Minimally invasive hernia repair is now a standard well accepted procedure with many advantages and a few disadvantages mostly in terms of cost, visceral injury and anaesthesia. In this technique the new part is simple patch of the sac over the deep ring area without excising the neck of the hernial sac. This sac without content helped to prevent the hernial recurrence by patching, buffering the intra–abdominal pressure and plugging the internal ring. We routinely apposed the inguinal ligament with the conjoint tendon by the interrupted prolene suture to reduce the gap of fascia transversalis, conjoint tendon with the inguinal ligament. So, posterior wall was reinforced. This technique is easy and can be performed in place of laparoscopic repair in a set-up like rural hospital. It is also a suitable technique for direct inguinal hernia repair.

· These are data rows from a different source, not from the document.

Lemma nextCreate_spec F n manager record fr w inst h1 actions :
  Record_new F [record; fr] (heap_of w) = Ok (inst, h1, actions) →
  plain_record h1 inst = true →
  ∃ t h',
    nextCreate F n manager record fr w =
      Ok (VRef t, {| heap_of := h'; fiber_of := foldl (enqueue h1) (fiber_of w) actions |})
    ∧ wraps manager h1 h' inst t.
Proof.
  intros HR Hplain.
  apply plain_record_inv in Hplain as (oi & Hi & He & Hsave & Hdelete).
  set (fb := foldl (enqueue h1) (fiber_of w) actions).
  set (f := fresh (dom h1)).
  set (h2 := <[f := function_object (CSave manager inst)]> h1).
  set (p1 := <["save" := Data (VRef f) true true true]> (props oi)).
  set (h3 := <[inst := with_props oi p1]> h2).
  set (g := fresh (dom h3)).
  set (h4 := <[g := function_object (CDelete manager inst)]> h3).
  set (p2 := <["delete" := Data (VRef g) true true true]> p1).
  set (h5 := <[inst := with_props oi p2]> h4).
  set (t := fresh (dom h5)).
  assert (Hf : h1 !! f = None) by apply fresh_lookup.
  assert (Hfi : f ≠ inst) by (by eapply fresh_ne).
  assert (H2i : h2 !! inst = Some oi) by (unfold h2; by rewrite lookup_insert_ne).
  assert (H12 : h1 ⊆ h2) by (by apply insert_subseteq).
  assert (H3i : h3 !! inst = Some (with_props oi p1)) by apply lookup_insert_eq.
  assert (Hg : h3 !! g = None) by apply fresh_lookup.
  assert (Hgi : g ≠ inst) by (by eapply fresh_ne).
  assert (H4i : h4 !! inst = Some (with_props oi p1)) by (unfold h4; by rewrite lookup_insert_ne).
  assert (H34 : h3 ⊆ h4) by (by apply insert_subseteq).
  assert (H5i : h5 !! inst = Some (with_props oi p2)) by apply lookup_insert_eq.
  assert (Ht : h5 !! t = None) by apply fresh_lookup.
  assert (Hti : t ≠ inst) by (by eapply fresh_ne).
  assert (Hgf : g ≠ f).
  { eapply fresh_ne. unfold h3. rewrite lookup_insert_ne by done. apply lookup_insert_eq. }
  exists t, (<[t := with_props empty_object p2]> h5). split.
  - unfold nextCreate.
    rewrite (bind_Ok _ _ _ _ _ (construct_Ok _ _ _ _ _ HR)). fold fb.
    rewrite (bind_Ok _ _ _ _ _ (alloc_Ok _ _ _)). fold f h2.
    erewrite (bind_Ok (set _ _ _ _)).
    2:{ apply (set_new_property _ _ _ _ _ oi); simpl; [done|done|].
        eapply find_prop_mono; [exact Hsave| |done].
        apply size_insert_le. }
    simpl. fold p1 h3.
    rewrite (bind_Ok _ _ _ _ _ (alloc_Ok _ _ _)). fold g h4.
    erewrite (bind_Ok (set _ _ _ _)).
    2:{ apply (set_new_property _ _ _ _ _ (with_props oi p1)); simpl; [done|done|].
        eapply find_prop_mono; [|reflexivity|exact H34].
        unfold h3, p1. rewrite find_prop_insert_key by done.
        eapply find_prop_mono; [exact Hdelete| |done].
        etrans; [apply (size_insert_le _ f (function_object (CSave manager inst)))|].
        fold h2. etrans; [apply (size_insert_le _ inst (with_props oi p1))|].
        fold h3. apply size_insert_le. }
    simpl. fold p2 h5.
    rewrite (bind_Ok _ _ _ _ _ (alloc_Ok _ _ _)). fold t.
    rewrite (assign_onto_new _ _ _ _ (with_props oi p2)).
    + simpl. by rewrite insert_insert_eq.
    + rewrite lookup_insert_ne by done. exact H5i.
    + apply lookup_insert_eq.
  - exists oi, f, g. simpl. fold p1 p2.
    assert (Htf : t ≠ f).
    { eapply fresh_ne. unfold h5, h4, h3.
      rewrite !lookup_insert_ne by done. apply lookup_insert_eq. }
    assert (Htg : t ≠ g).
    { eapply fresh_ne. unfold h5, h4.
      rewrite lookup_insert_ne by done. apply lookup_insert_eq. }
    assert (Hgh1 : h1 !! g = None).
    { destruct (h1 !! g) as [o|] eqn:Hg1; [|done].
      exfalso. unfold h3, h2 in Hg. rewrite !lookup_insert_ne in Hg by done. congruence. }
    assert (Hth1 : h1 !! t = None).
    { destruct (h1 !! t) as [o|] eqn:Ht1; [|done].
      exfalso. unfold h5, h4, h3, h2 in Ht. rewrite !lookup_insert_ne in Ht by done. congruence. }
    repeat split; try done.
    + unfold h5, h4, h3, h2. rewrite !lookup_insert_ne by done. apply lookup_insert_eq.
    + unfold h5, h4. rewrite !lookup_insert_ne by done. apply lookup_insert_eq.
    + rewrite lookup_insert_ne by done. exact H5i.
    + apply lookup_insert_eq.
    + intros l o Hl Hne.
      assert (l ≠ f) by congruence. assert (l ≠ g) by congruence. assert (l ≠ t) by congruence.
      unfold h5, h4, h3, h2. by rewrite !lookup_insert_ne.
Qed.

‘An extensive reinforcement of transversalis fascia without repair of the hernial defect was sufficient’4, but the technique was modified by Lichtenstein5, who popularised the concept of tension-free hernia repair.

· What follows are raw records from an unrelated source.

(** * Complaint intake and triage: a shallow embedding of the dashboard
      (actions/app.py), the chatbot actions (actions/actions.py), the SMS
      webhook (actions/sms_handler.py), the stand-alone dashboard
      (actions/local_dashboard.py) and the cross-node webhook
      (ileco1-render/cloud_app.py), with the properties of the triage
      pipeline proved over it.

    Conventions of the embedding.
    - Python [str] is [string]; [lower], [upper] and [strip] act on the
      ASCII range.  Where a pattern is matched against what a user typed,
      the [str] is the list of its code points ([Unicode.text]) and the
      Unicode tables of the interpreter are a parameter.  [None] is
      [option]'s [None].
    - A table is the list of its rows in heap order; a SQL [NULL] is [None].
    - A timestamp is the Unix time of the instant, an integer number of
      microseconds (the resolution of [datetime]).
    - Everything outside the program (connection pools, whether a database
      statement raises, clocks, identifier generators, the socket layer) is
      read from an [env] record, one per call.
    - Python exceptions are the [Raise] case of [outcome]; [try]/[except]
      is [try_except].  [cur.close()] and the return of the connection to
      its pool are taken not to raise; what was not committed is gone when
      the call ends.
    - [conn.rollback()] in a handler can raise, as it does on a connection
      that has gone dead.  In the listing of the board
      ([get_unified_complaints] and the [ensure_columns] it calls), whose
      callers count on a list, it is the statement [StRollback].  The
      routes answer 500 whether or not the rollback of their handler
      raises; there it is taken not to raise.
    - [ensure_columns] and [ensure_converted_table_joblist] add missing
      columns or tables and change no row.  In the routes they swallow
      their own errors and do not appear; in the listing of the board
      [ensure_columns] is modelled with its handler. *)

From Stdlib Require Import String Ascii List ZArith Lia Bool Sorted Permutation.
Import ListNotations.
Open Scope string_scope.
Open Scope Z_scope.

(** ** Python strings *)

Module Py.

Definition is_upper (c : ascii) : bool :=
  let n := nat_of_ascii c in ((65 <=? n) && (n <=? 90))%nat.

Definition is_lower (c : ascii) : bool :=
  let n := nat_of_ascii c in ((97 <=? n) && (n <=? 122))%nat.

Definition lower_char (c : ascii) : ascii :=
  if is_upper c then ascii_of_nat (nat_of_ascii c + 32) else c.

Definition upper_char (c : ascii) : ascii :=
  if is_lower c then ascii_of_nat (nat_of_ascii c - 32) else c.

(** [str.lower()] *)
Fixpoint lower (s : string) : string :=
  match s with
  | EmptyString => EmptyString
  | String c s' => String (lower_char c) (lower s')
  end.

(** [str.upper()] *)
Fixpoint upper (s : string) : string :=
  match s with
  | EmptyString => EmptyString
  | String c s' => String (upper_char c) (upper s')
  end.

(** [str.isspace()] on one character: TAB, LF, VT, FF, CR, FS, GS, RS, US
    and the space. *)
Definition isspace (c : ascii) : bool :=
  let n := nat_of_ascii c in
  (((9 <=? n) && (n <=? 13)) || ((28 <=? n) && (n <=? 32)))%nat.

Fixpoint lstrip (s : string) : string :=
  match s with
  | EmptyString => EmptyString
  | String c s' => if isspace c then lstrip s' else s
  end.
(* ===== verification/Endian.v ===== *)
(** * Byte order and alignment

    The conversions of [include/endian.h], the alignment arithmetic of
    [include/types.h] and the size of a page. The machine is a big-endian 32-bit PowerPC, so the
    [htobe]/[be..toh] macros are the identity and the [htole]/[le..toh] ones
    swap. [enc_dec_spec] relates the codecs to the positional representation of
    a number in bytes. *)

From S2P Require Import Prelude Memory.

(** ** The swaps, line by line *)

Definition bswap16 (x : Z) : Z :=
  u16 (Z.lor (Z.shiftl (Z.land x 0x00ff) 8) (Z.shiftr (Z.land x 0xff00) 8)).

Definition bswap32 (x : Z) : Z :=
  u32 (Z.lor (Z.lor (Z.lor (Z.shiftl (Z.land x 0x000000ff) 24)
                           (Z.shiftl (Z.land x 0x0000ff00) 8))
                    (Z.shiftr (Z.land x 0x00ff0000) 8))
             (Z.shiftr (Z.land x 0xff000000) 24)).

Definition bswap64 (x : Z) : Z :=
  let th := bswap32 (u32 (Z.land x 0x00000000ffffffff)) in
  let tl := bswap32 (u32 (Z.land (Z.shiftr x 32) 0x00000000ffffffff)) in
  Z.lor (u64 (Z.shiftl th 32)) tl.

Definition htobe16 (x : Z) : Z := x.
Definition htobe32 (x : Z) : Z := x.
Definition htobe64 (x : Z) : Z := x.
Definition htole16 (x : Z) : Z := bswap16 x.
Definition htole32 (x : Z) : Z := bswap32 x.
Definition htole64 (x : Z) : Z := bswap64 x.
Definition be16toh (x : Z) : Z := x.
Definition be32toh (x : Z) : Z := x.
Definition be64toh (x : Z) : Z := x.
Definition le16toh (x : Z) : Z := bswap16 x.
Definition le32toh (x : Z) : Z := bswap32 x.
Definition le64toh (x : Z) : Z := bswap64 x.

(** ** The codecs on memory *)

Definition be16enc (buf u : Z) : prog mem () :=
  store8 buf (Z.land (Z.shiftr u 8) 0xff);;
  store8 (buf + 1) (Z.land u 0xff).
(** ** Properties *)

(** C36. The functions that read C strings (and [memcmp]) end without a fault on any two
    strings in memory and change nothing. [strlen] and [strnlen] return the length;
    [strcmp], [strncmp] and [memcmp] return 0 when the (first [n]) characters agree and
    otherwise the sign of the difference of the first characters that do not, compared as
    [signed char] by the string functions and as bytes by [memcmp]; [strrchr] returns the
    last occurrence of a character, or null. *)
Theorem string_reads fuel m a s b t n ch :
  cstring m a s → cstring m b t → a ≠ 0 → b ≠ 0 → 0 ≤ n → (length s < fuel)%nat → (length t < fuel)%nat →
  strlen fuel a m = Ok (zlen s, m) ∧
  strnlen a n m = Ok (zlen s `min` n, m) ∧
  (∃ r, strncmp a b n m = Ok (r, m) ∧ compares (Z.to_nat n) s t r) ∧
  (∃ r, strcmp fuel a b m = Ok (r, m) ∧ compares fuel s t r) ∧
  (length s = length t → ∃ r, memcmp a b (zlen s) m = Ok (r, m) ∧ (s = t ∧ r = 0 ∨ ∃ i c d, take i s = take i t ∧
     s !! i = Some c ∧ t !! i = Some d ∧ c ≠ d ∧ r = Z.sgn (c - d))) ∧
  (∃ r, strrchr fuel a ch m = Ok (r, m) ∧ (r = 0 ∧ Forall (λ c, s8 c ≠ ch) s ∨
     ∃ i c, s !! i = Some c ∧ s8 c = ch ∧ r = a + Z.of_nat i ∧ Forall (λ c, s8 c ≠ ch) (drop (S i) s))).
Proof.
  intros Hs Ht Ha Hb Hn Hf Hg. split_and!.
  - by apply strlen_run.
  - by apply strnlen_run.
  - by apply strncmp_run.
  - by apply strcmp_run.
  - intros El. apply memcmp_run; [..|done].
    + destruct Hs as [Hs _]. by apply bytes_app in Hs as [? _].
    + destruct Ht as [Ht _]. by apply bytes_app in Ht as [? _].
  - by apply strrchr_run.
Qed.
(* ===== verification/LibcSort.v ===== *)
(** * Sorting of the C library

    [qsort] of [generic/libc/stdlib/qsort.c] on byte memory: the elements are runs of [es] bytes,
    which are swapped by bytes or by words, and the caller's comparison sees the bytes of two
    elements. The proofs follow what the routine does to the elements as permutations of their
    positions ([moved]): whatever the comparison answers, nothing is lost, and if it is an order
    the elements end up sorted. *)

From Stdlib Require Import Sorted.
From S2P Require Import Prelude Memory.

(** ** The routine *)

(** A value of [n] bytes is read from [p], or the value [l] written. *)
Fixpoint load_n (n : nat) (p : Z) : prog mem (list Z) :=
  match n with
  | O => mret []
  | S n' => b ← load8 p; l ← load_n n' (p + 1); mret (b :: l)
  end.

Fixpoint store_n (p : Z) (l : list Z) : prog mem () :=
  match l with
  | [] => mret ()
  | b :: l' => store8 p b;; store_n (p + 1) l'
  end.

(** [t = *pi; *pi = *pj; *pj = t] for a type of [w] bytes. *)
Definition swap_item (w pi pj : Z) : prog mem () :=
  t ← load_n (Z.to_nat w) pi;
  x ← load_n (Z.to_nat w) pj;
  store_n pi x;;
  store_n pj t.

In this technique, the procedure was applied which was similar to the procedure undertaken by Desarda3. He placed a strip of external oblique aponeurosis to strengthen the posterior abdominal wall. Here the sac was used. We also apposed the inguinal ligament with the conjoint tendon by interrupted prolene suture. So, it is clear that patch and posterior wall apposition acted simultaneously along with shuttering the deep ring.
In this preliminary study it is very difficult to comment on the applied technique in terms of recurrence. Conclusive results are yet to come after long follow-up. No recurrence however has been recorded as yet after 6 years of follow-up to 86 patients only. Critical evaluation is still necessary to optimise the procedure.
1 Basmajian J, Slonecker C, editors — Grant JCB: A Method of Anatomy, Descriptive and Deductive. 11th ed. Baltimore: Williams & Wilkins, 1989: 131.
2 National Ambulatory Hernial Institute — Technique of Repair of Hernia. <http://www/hernia.com/techdetails.html>, 1995.
3 Desarda MP — New method of inguinal hernia repair – a new solution. Aust NZ J Surg 2001; 71: 241-4.
4 Cheatle GL — An operation for the radical cure of inguinal and femoral hernia. BMJ 1920; 2: 68-9.
5 Lichtenstein IL, Shulman AG, Amid PK, Montllor MM — The tension-free hernioplasty. Am J Surg 1989; 157: 188-93.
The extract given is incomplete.